Ancaman Pidana dan Bahaya di Zona Rawan
Kritik paling keras datang dari DPRD Bali. Ketua Pansus Tata Ruang, Aset, dan Perizinan (TRAP), I Made Supartha, menegaskan bahwa lokasi proyek berada di zona rawan bencana.
“Kalau zona rawan sampai menelan korban, ancamannya bisa berat,” tegas Supartha, merujuk pada potensi sanksi pidana yang dapat menjerat pemberi izin jika terjadi pelanggaran tata ruang yang berakibat fatal.
Polemik ini menampilkan drama kontras di tubuh eksekutif daerah. Bupati Klungkung bersikeras bahwa izin sudah sah, sementara Gubernur Bali, Wayan Koster, ikut menyoroti kelemahan sistem pengawasan yang ada.
Kebutuhan Bali: Bukan Lift, Tapi Arah
Kritik publik menyimpulkan bahwa Bali saat ini bukan membutuhkan infrastruktur yang kontroversial seperti lift kaca, melainkan arah pembangunan yang jelas dan berpihak pada kelestarian alam.
Pertanyaan mendasar yang muncul adalah: “Kalau semua berlindung di balik OSS, siapa yang lindungi alam?”
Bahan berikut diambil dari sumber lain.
Lemma handler_path_complete (req : request) :
  handler_path req (handler fetch pdfParse object_to_string req).
Proof.
  destruct (truthy (fileURL_of req)) eqn:Hurl.
  2:{ rewrite (handler_falsy_fileURL fetch pdfParse object_to_string req Hurl).
      exact (PathMissing req Hurl). }
  rewrite handler_unfold, Hurl.
  cbv [negb try_catch bind emit lift ret send throw]. cbn [app].
  destruct (fetch (fileURL_of req)) as [r|err] eqn:Hf.
  2:{ exact (PathFetchThrows req err Hurl Hf). }
  destruct (resp_ok r) eqn:Hok.
  2:{ exact (PathNotOk req r Hurl Hf Hok). }
  destruct (resp_arrayBuffer r) as [bytes|err] eqn:Hab.
  2:{ exact (PathBufferThrows req r err Hurl Hf Hok Hab). }
  destruct (pdfParse bytes) as [data|err] eqn:Hp.
  2:{ exact (PathParseThrows req r bytes err Hurl Hf Hok Hab Hp). }
  cbn [app].
  destruct (extract_text_cases data []) as [[t Ex] | [msg Ex]];
    rewrite extract_text_trace, Ex; cbn [fst].
  - exact (PathText req r bytes data t Hurl Hf Hok Hab Hp Ex).
  - exact (PathTextThrows req r bytes data msg Hurl Hf Hok Hab Hp Ex).
Qed.

(** The [catch] block either sends one 500 response carrying the value of
    [err.message || String(err)], or rejects with what that expression
    throws. *)
Lemma handler_catch_cases (err : jsval) (tr : list event) :
  (exists m, fault_message object_to_string err = Return m /\
     handler_catch object_to_string err tr = (Return tt, app tr [EvSend 500 (error_body m)])) \/
  (exists e, fault_message object_to_string err = Throw e /\
     handler_catch object_to_string err tr = (Throw e, tr)).
Proof.
  rewrite handler_catch_eq.
  destruct (fault_message object_to_string err) as [m|e];
    [left; exists m | right; exists e]; split; reflexivity.
Qed.

End Paths.

(** ** Further properties of the code *)

Lemma drop_ws_keep (l : list ascii) :
  (forall c, hd_error l = Some c -> is_ws c = false) -> drop_ws l = l.
Proof.
  destruct l as [|c l]; simpl; [reflexivity|].
  intros H. rewrite (H c eq_refl). reflexivity.
Qed.

Lemma drop_ws_split (l : list ascii) :
  exists p, l = app p (drop_ws l) /\ forallb is_ws p = true.
Proof.
  induction l as [|c l IH]; [exists []; split; reflexivity|].
  simpl. destruct (is_ws c) eqn:Hc.
  - destruct IH as [p [Hp Hw]]. exists (c :: p). simpl. rewrite Hc, <- Hp. split; auto.
  - exists []. split; reflexivity.
Qed.

Lemma forallb_rev_ws (l : list ascii) :
  forallb is_ws l = true -> forallb is_ws (rev l) = true.
Proof.
  induction l as [|c l IH]; simpl; [reflexivity|].
  intros H. apply andb_prop in H as [Hc Hl].
  rewrite forallb_app, IH by exact Hl. simpl. rewrite Hc. reflexivity.
Qed.

(** X1: the text the handler sends is a fixed point of [trim]: trimming
    it again changes nothing. *)
Theorem trim_idempotent (s : string) : trim (trim s) = trim s.
Proof.
  pose proof (trim_edge_trimmed s) as He. unfold edge_trimmed in He.
  unfold trim at 1.
  rewrite (drop_ws_keep (list_ascii_of_string (trim s)))
    by (intros c Hc; apply He; left; exact Hc).
  rewrite (drop_ws_keep (rev (list_ascii_of_string (trim s))))
    by (intros c Hc; apply He; right; exact Hc).
  rewrite rev_involutive. apply string_of_list_ascii_of_string.
Qed.

(** X2: [trim] only removes white space at the two ends: the input is
    the result with a white-space prefix and a white-space suffix. *)
Theorem trim_infix (s : string) :
  exists pre post,
    list_ascii_of_string s = app pre (app (list_ascii_of_string (trim s)) post) /\
    forallb is_ws pre = true /\ forallb is_ws post = true.
Proof.
  unfold trim. rewrite list_ascii_of_string_of_list_ascii.
  destruct (drop_ws_split (list_ascii_of_string s)) as [p [Hp Hpw]].
  set (m := drop_ws (list_ascii_of_string s)) in *.
  destruct (drop_ws_split (rev m)) as [q [Hq Hqw]].
  set (k := drop_ws (rev m)) in *.
  exists p, (rev q). split; [|split; [exact Hpw | exact (forallb_rev_ws q Hqw)]].
  rewrite Hp at 1. f_equal.
  rewrite <- (rev_involutive m), Hq, rev_app_distr. reflexivity.
Qed.

Section Extra.

Variable fetch : jsval -> result fetch_response.
Variable pdfParse : list Byte.byte -> result jsval.
Variable object_to_string : list (string * jsval) -> result string.

(** X3: when [pdf-parse]'s [data.text] is present but not a string (a
    number, a boolean, an array or an object), [data?.text?.trim()] calls
    a non-function; the [TypeError] is caught and the handler answers 500
    with its message. *)
Theorem non_string_text_responds_500 (req : request) (r : fetch_response)
    (bytes : list Byte.byte) (data v : jsval)
    (Hurl : truthy (fileURL_of req) = true)
    (Hf : fetch (fileURL_of req) = Return r)
    (Hok : resp_ok r = true)
    (Hab : resp_arrayBuffer r = Return bytes)
    (Hp : pdfParse bytes = Return data)
    (Ht : js_get data "text" = Some v)
    (Hv : nullish v = false)
    (Hns : forall s, v <> JStr s) :
  handler fetch pdfParse object_to_string req
  = (Return tt, [EvFetch (fileURL_of req); EvArrayBuffer; EvParse bytes;
                 EvSend 500 (error_body (JStr "data?.text?.trim is not a function"))]).
Proof.
  rewrite (handler_parsed fetch pdfParse object_to_string req r bytes data
             Hurl Hf Hok Hab Hp).
  destruct data; cbn [js_get] in Ht; try discriminate Ht;
    try (injection Ht as <-; discriminate Hv).
  injection Ht as Ht.
  cbv [try_catch bind extract_text get_prop js_get ret send emit nullish throw].
  rewrite Ht. destruct v; try discriminate Hv;
    try (exfalso; eapply Hns; reflexivity); reflexivity.
Qed.

(** X4: a request body that is not an object (a raw text body, a
    number, an array, [null]) never supplies the location: without a
    truthy query value the handler answers 400 "Missing fileURL
    parameter" and fetches nothing. *)
Theorem non_object_body_is_missing (req : request)
    (Hq : truthy (assoc_get (req_query req) "fileURL") = false)
    (Hb : forall props, req_body req <> JObj props) :
  handler fetch pdfParse object_to_string req = (Return tt, [EvSend 400 missing_body]).
Proof.
  apply handler_falsy_fileURL, fileURL_of_falsy; [exact Hq|].
  destruct (req_body req) eqn:E; try (left; reflexivity);
    try (exfalso; eapply Hb; reflexivity);
    right; exists JUndefined; split; reflexivity.
Qed.

End Extra.

Section AllPaths.

Variable fetch : jsval -> result fetch_response.
Variable pdfParse : list Byte.byte -> result jsval.
Variable object_to_string : list (string * jsval) -> result string.

(** Case analysis on the path a run of the handler takes, with the
    outcome of the [catch] block computed. *)
Ltac on_paths req :=
  generalize (handler_path_complete fetch pdfParse object_to_string req);
  generalize (handler fetch pdfParse object_to_string req);
  intros out P; destruct P;
  try match goal with
      | |- context [handler_catch ?o ?e ?tr] =>
          destruct (handler_catch_cases o e tr) as [(?m & ?Hm & ->) | (?ex & ?Hm & ->)]
      end.

Ltac in_cases H :=
  simpl in H; repeat destruct H as [H | H]; try contradiction; try discriminate H.

(** X5: the handler's events come in pipeline order and nothing repeats:
    a prefix of [fetch(fileURL)], [arrayBuffer()], [pdfParse(buffer)],
    followed by at most one response, which is the last event. *)
Theorem handler_trace_order (req : request) :
  exists (n : nat) (bytes : list Byte.byte) (post : list event),
    snd (handler fetch pdfParse object_to_string req)
    = app (firstn n [EvFetch (fileURL_of req); EvArrayBuffer; EvParse bytes]) post /\
    (post = [] \/ exists status body, post = [EvSend status body]).
Proof.
  on_paths req;
  solve [ exists 0%nat, nil; eexists; split; [reflexivity|];
          solve [left; reflexivity | right; do 2 eexists; reflexivity]
        | exists 1%nat, nil; eexists; split; [reflexivity|];
          solve [left; reflexivity | right; do 2 eexists; reflexivity]
        | exists 2%nat, nil; eexists; split; [reflexivity|];
          solve [left; reflexivity | right; do 2 eexists; reflexivity]
        | exists 3%nat; eexists; eexists; split; [reflexivity|];
          solve [left; reflexivity | right; do 2 eexists; reflexivity] ].
Qed.

(** X6: the handler hands bytes to [pdfParse] only after an ok response,
    and those bytes are exactly what [arrayBuffer()] returned. *)
Theorem parse_only_after_ok_fetch (req : request) (bytes : list Byte.byte)
    (Hin : In (EvParse bytes) (snd (handler fetch pdfParse object_to_string req))) :
  truthy (fileURL_of req) = true /\
  exists r, fetch (fileURL_of req) = Return r /\ resp_ok r = true /\
            resp_arrayBuffer r = Return bytes.
Proof.
  revert Hin. on_paths req; intros Hin; in_cases Hin;
    injection Hin as <-;
    (split; [assumption | eexists; split; [eassumption | split; assumption]]).
Qed.

(** X7: the response is exactly the single 400 "Missing fileURL
    parameter" precisely when the value of lines 7-9 is falsy. *)
Theorem missing_response_iff_falsy (req : request) :
  snd (handler fetch pdfParse object_to_string req) = [EvSend 400 missing_body]
  <-> truthy (fileURL_of req) = false.
Proof.
  on_paths req; split; intros Hx; try assumption; try reflexivity;
    try discriminate Hx; congruence.
Qed.


(** X9: a 200 response comes only from a run where the fetch gave an ok
    response, its body was buffered, [pdfParse] returned [data], and the
    text is what [data?.text?.trim() ?? ""] gives for that [data]. *)
Theorem success_response_provenance (req : request) (body : jsval)
    (Hin : In (EvSend 200 body) (snd (handler fetch pdfParse object_to_string req))) :
  exists r bytes data t,
    fetch (fileURL_of req) = Return r /\ resp_ok r = true /\
    resp_arrayBuffer r = Return bytes /\ pdfParse bytes = Return data /\
    extract_text data [] = (Return t, []) /\ body = success_body t.
Proof.
  revert Hin. on_paths req; intros Hin; in_cases Hin.
  injection Hin as <-. exists r, bytes, data, t. repeat split; assumption.
Qed.

(** X10: a 400 response is either "Missing fileURL parameter", sent when
    lines 7-9 give a falsy value, or "Unable to fetch file from provided
    URL", sent when the fetch completed with a response that is not ok. *)
Theorem client_error_provenance (req : request) (body : jsval)
    (Hin : In (EvSend 400 body) (snd (handler fetch pdfParse object_to_string req))) :
  (truthy (fileURL_of req) = false /\ body = missing_body) \/
  (truthy (fileURL_of req) = true /\ body = unable_body /\
   exists r, fetch (fileURL_of req) = Return r /\ resp_ok r = false).
Proof.
  revert Hin. on_paths req; intros Hin; in_cases Hin; injection Hin as <-.
  - left. split; [assumption | reflexivity].
  - right. split; [assumption|]. split; [reflexivity|]. exists r. split; assumption.
Qed.

End AllPaths.

(** ** Witnesses of the further properties *)

(** [pdf-parse] output whose [text] is a number. *)
Definition numeric_text_parse (_ : list Byte.byte) : result jsval :=
  Return (JObj [("numpages", JNum 1); ("text", JNum 5)]).

Lemma non_string_text_responds_500_witness :
  handler ok_fetch numeric_text_parse plain_to_string (req_q url_a)
  = (Return tt, [EvFetch url_a; EvArrayBuffer; EvParse pdf_bytes;
                 EvSend 500 (error_body (JStr "data?.text?.trim is not a function"))]).
Proof.
  refine (non_string_text_responds_500 ok_fetch numeric_text_parse plain_to_string
            (req_q url_a) ok_response pdf_bytes
            (JObj [("numpages", JNum 1); ("text", JNum 5)]) (JNum 5)
            _ _ _ _ _ _ _ _); try reflexivity.
  intros s H. discriminate H.
Defined.

Lemma non_object_body_is_missing_witness :
  handler ok_fetch hello_parse plain_to_string
    {| req_query := []; req_body := JStr "https://example.com/a.pdf" |}
  = (Return tt, [EvSend 400 missing_body]).
Proof.
  refine (non_object_body_is_missing ok_fetch hello_parse plain_to_string
            {| req_query := []; req_body := JStr "https://example.com/a.pdf" |} _ _);
    [reflexivity | intros props H; discriminate H].
Defined.

Lemma parse_only_after_ok_fetch_witness :
  truthy url_a = true /\
  exists r, ok_fetch url_a = Return r /\ resp_ok r = true /\ resp_arrayBuffer r = Return pdf_bytes.
Proof.
  refine (parse_only_after_ok_fetch ok_fetch hello_parse plain_to_string (req_q url_a)
            pdf_bytes _).
  simpl. auto.
Defined.

Lemma missing_response_iff_falsy_witness :
  truthy (fileURL_of {| req_query := [("fileURL", JStr "")]; req_body := JNull |}) = false.
Proof.
  apply (proj1 (missing_response_iff_falsy ok_fetch hello_parse plain_to_string
                  {| req_query := [("fileURL", JStr "")]; req_body := JNull |})).
  reflexivity.
Defined.


Lemma success_response_provenance_witness :
  exists r bytes data t,
    ok_fetch url_a = Return r /\ resp_ok r = true /\
    resp_arrayBuffer r = Return bytes /\ hello_parse bytes = Return data /\
    extract_text data [] = (Return t, []) /\ success_body "Hello World" = success_body t.
Proof.
  refine (success_response_provenance ok_fetch hello_parse plain_to_string (req_q url_a)
            (success_body "Hello World") _).
  simpl. auto.
Defined.

Lemma client_error_provenance_witness :
  (truthy url_a = false /\ unable_body = missing_body) \/
  (truthy url_a = true /\ unable_body = unable_body /\
   exists r, not_found_fetch url_a = Return r /\ resp_ok r = false).
Proof.
  refine (client_error_provenance not_found_fetch hello_parse plain_to_string (req_q url_a)
            unable_body _).
  simpl. auto.
Defined.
Opini ini memperingatkan bahaya menunggu kesadaran kolektif. Jangan sampai penyesalan datang ketika bencana terjadi dan yang tersisa hanyalah puing-puing di atas tulisan “izin lengkap” yang pernah dikeluarkan secara digital. Publik kini menyaksikan perdebatan antara inovasi wisata dan integritas alam Bali.
Editor: Rudi.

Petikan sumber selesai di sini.